(TASK BRIEF)
Lines from the records below that contain the word "Returns" are to be copied out.

[DATA LISTING]

(* ===== verification/Server.v ===== *)
(** * The server's connection handler (server/usbip-server/src/server.rs)

    [handle_client] and the three handlers it dispatches to, for one connection:
    the connection's stream, the device manager and the export table it shares
    with the other connections.  The URB loop takes fuel; one step per byte still
    to be received is enough ([urb_loop_fuel]).  What the environment delivers is
    in the record [Env]: whether TCP_NODELAY could be set, the key pair and the
    nonces of an encrypted connection, and the clock readings of each URB. *)

From S2P Require Import Prelude RustStd Errors Proto Urb Stream Wire Crypto CryptoStream.
From S2P Require Import Bandwidth UsbBackend UsbManager Batcher.

Record ServerConfig := {
  sc_bind_address : string;
  sc_port : Z;
  sc_allowed_vid_pid : list (Z * Z);
  sc_require_confirmation : bool;
  sc_encryption_enabled : bool;
  sc_tcp_nodelay : bool;
  sc_max_bandwidth : BandwidthLimit;
  sc_per_client_bandwidth : option BandwidthLimit
}.

Definition default_config : ServerConfig :=
  {| sc_bind_address := "0.0.0.0"; sc_port := 3240; sc_allowed_vid_pid := [];
     sc_require_confirmation := true; sc_encryption_enabled := false; sc_tcp_nodelay := true;
     sc_max_bandwidth := unlimited; sc_per_client_bandwidth := None |}.

(** The export table: bus id to peer address and device. *)
Definition Exports : Type := gmap string (string * UsbIpDeviceEntry).

Section Server.
Context `{!Ring} {B : Type} `{!UsbBackend B}.

Record Env := {
  env_nodelay : UsbIpResult unit;
  env_keypair : option PrivateKey;
  env_rng : nat -> option (list byte);
  env_clock : nat -> Z * Z
}.

(** A connection and what it shares. *)
Record Conn := {
  cn_stream : Stream;
  cn_usb : UsbDeviceManager (B := B);
  cn_exports : Exports
}.

Definition set_stream (s : Stream) (c : Conn) : Conn :=
  {| cn_stream := s; cn_usb := cn_usb c; cn_exports := cn_exports c |}.
Definition set_usb (m : UsbDeviceManager) (c : Conn) : Conn :=
  {| cn_stream := cn_stream c; cn_usb := m; cn_exports := cn_exports c |}.
Definition set_exports (e : Exports) (c : Conn) : Conn :=
  {| cn_stream := cn_stream c; cn_usb := cn_usb c; cn_exports := e |}.

Definition on_stream {A} (m : io Stream A) : io Conn A := io_zoom cn_stream set_stream m.
Definition on_usb {A} (m : io UsbDeviceManager A) : io Conn A := io_zoom cn_usb set_usb m.

(** ** OP_REQ_DEVLIST *)

Definition devlist_reply (devices : list UsbIpDeviceEntry) : list byte :=
  let ndev := wrap 32 (zlen devices) in
  header_as_bytes (header_new OP_REP_DEVLIST) ++ be_bytes 4 ndev ++ concat (map entry_as_bytes devices).

Definition handle_devlist : io Conn unit :=
  fun c => on_stream (write_all (devlist_reply (list_devices (cn_usb c))) ;;; Stream.flush ;;; io_ret tt) c.

(** ** The URB loop *)

Record Loop := { lp_wire : Wire; lp_batcher : UrbBatcher; lp_usb : UsbDeviceManager (B := B) }.

(** How one iteration ends. *)
Inductive iteration :=
| Continue (l : Loop)
| Break (l : Loop)
| Return (k : ErrorKind) (l : Loop).

(** The data of an OUT command in its frame; [None]: the frame is too short. *)
Definition urb_data (cmd : UsbIpCmdSubmit) (header_payload : list byte) : option (list byte) :=
  let data_len := Z.to_nat (cs_data_len cmd) in
  if negb (cs_is_in cmd) && (0 <? data_len)%nat then
    if (length header_payload <? cmd_HEADER_SIZE + data_len)%nat then None
    else Some (take data_len (drop cmd_HEADER_SIZE header_payload))
  else Some [].

Definition urb_iteration (id : string) (clock : Z * Z) (l : Loop) : iteration :=
  match wire_read_message (lp_wire l) with
  | (Err _, w) => Break {| lp_wire := w; lp_batcher := lp_batcher l; lp_usb := lp_usb l |}
  | (Ok frame, w) =>
      let l := {| lp_wire := w; lp_batcher := lp_batcher l; lp_usb := lp_usb l |} in
      if (length frame <? header_SIZE)%nat then Break l
      else match header_read_from_prefix (take header_SIZE frame) with
      | None => Break l
      | Some (header, _) =>
          if command header =? USBIP_CMD_SUBMIT then
            let header_payload := drop header_SIZE frame in
            if (length header_payload <? cmd_HEADER_SIZE)%nat then Break l
            else match cmd_read_from_prefix (take cmd_HEADER_SIZE header_payload) with
            | None => Break l
            | Some (cmd, _) =>
                match urb_data cmd header_payload with
                | None => Break l
                | Some data =>
                    let '(result, usb) := submit_urb id cmd data (lp_usb l) in
                    let '(full, b) := push (fst clock) (snd clock) cmd result (lp_batcher l) in
                    if full then
                      let '(batch, b) := Batcher.flush b in
                      match wire_write_message batch (lp_wire l) with
                      | (Ok _, w) => Continue {| lp_wire := w; lp_batcher := b; lp_usb := usb |}
                      | (Err k, w) => Return k {| lp_wire := w; lp_batcher := b; lp_usb := usb |}
                      end
                    else Continue {| lp_wire := lp_wire l; lp_batcher := b; lp_usb := usb |}
                end
            end
          else Continue l
      end
  end.

Fixpoint urb_loop (fuel : nat) (id : string) (clock : nat -> Z * Z) (l : Loop)
    : outcome (UsbIpResult unit * Loop) :=
  match fuel with
  | O => OutOfFuel
  | S fuel =>
      match urb_iteration id (clock O) l with
      | Continue l' => urb_loop fuel id (fun i => clock (S i)) l'
      | Break l' => Returns (Ok tt, l')
      | Return k l' => Returns (Err k, l')
      end
  end.

(** What the code does after the loop was left by [break]. *)
Definition urb_loop_end (id : string) (l : Loop) (exports : Exports) : UsbIpResult unit * Conn :=
  let '(batch, b) := Batcher.flush (lp_batcher l) in
  let w := if batcher_is_empty (lp_batcher l) then lp_wire l
           else snd (wire_write_message batch (lp_wire l)) in
  match release_device id (lp_usb l) with
  | (Ok _, usb) =>
      (Ok tt, {| cn_stream := wire_inner w; cn_usb := usb; cn_exports := delete id exports |})
  | (Err k, usb) => (Err k, {| cn_stream := wire_inner w; cn_usb := usb; cn_exports := exports |})
  end.

Definition handle_urb_loop (fuel : nat) (env : Env) (id : string) (w : Wire)
    (usb : UsbDeviceManager) (exports : Exports) : outcome (UsbIpResult unit * Conn) :=
  let! (r, l) := urb_loop fuel id (env_clock env)
                   {| lp_wire := w; lp_batcher := batcher_new; lp_usb := usb |} in
  match r with
  | Ok _ => Returns (urb_loop_end id l exports)
  | Err k => Returns (Err k, {| cn_stream := wire_inner (lp_wire l); cn_usb := lp_usb l;
                                cn_exports := exports |})
  end.

(** ** OP_REQ_IMPORT *)

Definition request_busid (busid_buf : list byte) : string :=
  from_utf8_lossy (take (default 32%nat (position_zero busid_buf)) busid_buf).

Definition import_reply (e : UsbIpDeviceEntry) (descriptors : list byte) : list byte :=
  header_as_bytes (header_new OP_REP_IMPORT) ++ entry_as_bytes e ++ descriptors.

Definition import_refusal (status : Z) : list byte :=
  header_as_bytes (header_with_status OP_REP_IMPORT status).

(** How the handshake of an import ends: refused with a reply, or accepted, with
    the bus id, ready for the URB phase. *)
Inductive handshake := Refused | Accepted (id : string).

Definition import_handshake (peer_addr : string) : io Conn handshake :=
  busid_buf <-- on_stream (read_exact 32);;
  let id := request_busid busid_buf in
  fun c =>
    match get_device_entry id (cn_usb c) with
    | None =>
        (on_stream (write_all (import_refusal STATUS_ST_NODEV) ;;; Stream.flush) ;;; io_ret Refused) c
    | Some device_entry =>
        match cn_exports c !! id with
        | Some _ => (on_stream (write_all (import_refusal STATUS_ST_DEV_BUSY)) ;;; io_ret Refused) c
        | None =>
            (on_usb (claim_device id) ;;;
             descriptors <-- on_usb (get_descriptor_tree id);;
             on_stream (write_all (import_reply device_entry descriptors) ;;; Stream.flush) ;;;
             io_ret (Accepted id))
              (set_exports (<[id := (peer_addr, device_entry)]> (cn_exports c)) c)
        end
    end.

Definition handle_import (fuel : nat) (env : Env) (encryption_enabled : bool) (peer_addr : string)
    (c : Conn) : outcome (UsbIpResult unit * Conn) :=
  match import_handshake peer_addr c with
  | (Err k, c) => Returns (Err k, c)
  | (Ok Refused, c) => Returns (Ok tt, c)
  | (Ok (Accepted id), c) =>
      if encryption_enabled then
        match wire_encrypted (env_keypair env) peer_addr (env_rng env) (cn_stream c) with
        | (Ok w, _) => handle_urb_loop fuel env id w (cn_usb c) (cn_exports c)
        | (Err k, s) => Returns (Err k, set_stream s c)
        end
      else handle_urb_loop fuel env id (wire_plain (cn_stream c) peer_addr) (cn_usb c) (cn_exports c)
  end.

(** ** [handle_client] *)

Definition handle_client (fuel : nat) (env : Env) (config : ServerConfig) (peer_addr : string)
    (c : Conn) : outcome (UsbIpResult unit * Conn) :=
  match (if sc_tcp_nodelay config then env_nodelay env else Ok tt) with
  | Err k => Returns (Err k, c)
  | Ok _ =>
      match on_stream (read_exact header_SIZE) c with
      | (Err k, c) => Returns (Err k, c)
      | (Ok header_buf, c) =>
          match header_read_from_prefix header_buf with
          | None => Returns (Err (Protocol "invalid header"), c)
          | Some (header, _) =>
              if command header =? OP_REQ_DEVLIST then Returns (handle_devlist c)
              else if command header =? OP_REQ_IMPORT then
                handle_import fuel env (sc_encryption_enabled config) peer_addr c
              else Returns (Ok tt, c)
          end
      end
  end.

[/DATA LISTING]

(ANSWER SPACE)
      | Break l' => Returns (Ok tt, l')
      | Return k l' => Returns (Err k, l')
  | Ok _ => Returns (urb_loop_end id l exports)
  | Err k => Returns (Err k, {| cn_stream := wire_inner (lp_wire l); cn_usb := lp_usb l;
  | (Err k, c) => Returns (Err k, c)
  | (Ok Refused, c) => Returns (Ok tt, c)
        | (Err k, s) => Returns (Err k, set_stream s c)
  | Err k => Returns (Err k, c)
      | (Err k, c) => Returns (Err k, c)
          | None => Returns (Err (Protocol "invalid header"), c)
              if command header =? OP_REQ_DEVLIST then Returns (handle_devlist c)
              else Returns (Ok tt, c)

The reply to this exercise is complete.